America’s influence is best understood if you know more about the founders. David McCullough brings the life of one of the countries great ones into focus with his book, “John Adams”. In many ways the 2nd President is overlooked, but this novel draws from diaries and letters and shows us much about who John Adams was. 
Adams felt divinely inspired to take so many personal risks as he worked to reach past his home in Massachusetts to bring the colonists into focus with the revolution.

He was devoted not just to the cause of the new country, but to his wife Abigail. Their story is a love story within the story. When the war was over George Washington was the natural leader and Adams was a full supporter and became the 1st Vice President. He helped the new country feel the influence of the New England States in the new government that was very much dominated by Virginians. 

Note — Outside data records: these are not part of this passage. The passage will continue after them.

(* ===== verification/HubSpec.v ===== *)
(** * What the cold witness store promises

    The byte counter is the size of the table whatever commits fail, and, while
    commits succeed, the store refines a map from blocks to their last pushed
    witness, kept over the retention window. *)
From S2P Require Import Prelude Hub.
From stdpp Require Import strings.
#[local] Open Scope Z_scope.

(** ** The byte counter *)

Definition stored (c : gmap Z (list Z)) : Z := map_fold (fun _ v n => len64 v + n) 0 c.

Lemma stored_insert c k v : c !! k = None -> stored (<[k := v]> c) = len64 v + stored c.
Proof. intros Hk. unfold stored. rewrite map_fold_insert_L; [done|intros; lia|done]. Qed.

Lemma stored_delete c k : stored (base.delete k c) = stored c - from_option len64 0 (c !! k).
Proof.
  destruct (c !! k) as [v|] eqn:E; cbn.
  - rewrite <- (insert_delete_id c k v E) at 2. rewrite stored_insert by apply lookup_delete_eq. lia.
  - rewrite delete_id by done. lia.
Qed.

Lemma stored_overwrite c k v : stored (<[k := v]> c) = stored c - from_option len64 0 (c !! k) + len64 v.
Proof.
  rewrite <- insert_delete_eq, stored_insert by apply lookup_delete_eq. rewrite stored_delete. lia.
Qed.

Lemma len64_nonneg v : 0 <= len64 v.
Proof. unfold len64. lia. Qed.

Lemma stored_nonneg c : 0 <= stored c.
Proof.
  unfold stored. apply (map_fold_weak_ind (fun n _ => 0 <= n)); [done|]. intros i x m r _ Hr. pose proof (len64_nonneg x). lia.
Qed.

Lemma stored_row c k v : c !! k = Some v -> 0 <= len64 v <= stored c.
Proof.
  intros E. pose proof (stored_delete c k) as Hd. rewrite E in Hd. cbn in Hd.
  pose proof (stored_nonneg (base.delete k c)). pose proof (len64_nonneg v). lia.
Qed.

Thomas Jefferson was a challenging Virginian for Adams. He had always been, and would remain, a nemesis. The two were very different in character. They differed in the way they treated the slavery issue and this author showed Jefferson as lazy and always in debt which was very different from Adams. Even so they were also good friends and the book does a lot to explore that. Both men were idealist, loved learning and books, and most interesting they both died on the same day, 50 years to the day, of the signing of the Declaration of Independence. 

The strong character of Adams is clearly shown in this book. His letters to and from his wife show a genuinely good man. His goodness is what you would expect would lead in forming a great country and Jefferson’s intellectual strength is also clear. Reading this book brings a special light and dignity to the founders and is an amazing book.

John Adams Quotes

"Facts are stubborn things; and whatever may be our wishes, our inclinations, or the dictates of our passions, they cannot alter the state of facts and evidence."

 "Our Constitution was made only for a moral and religious people. It is wholly inadequate to the government of any other." 

"Remember, democracy never lasts long. It soon wastes, exhausts, and murders itself. There never was a democracy yet that did not commit suicide."

"Liberty cannot be preserved without general knowledge among the people."

''A government of laws, and not of and not of men."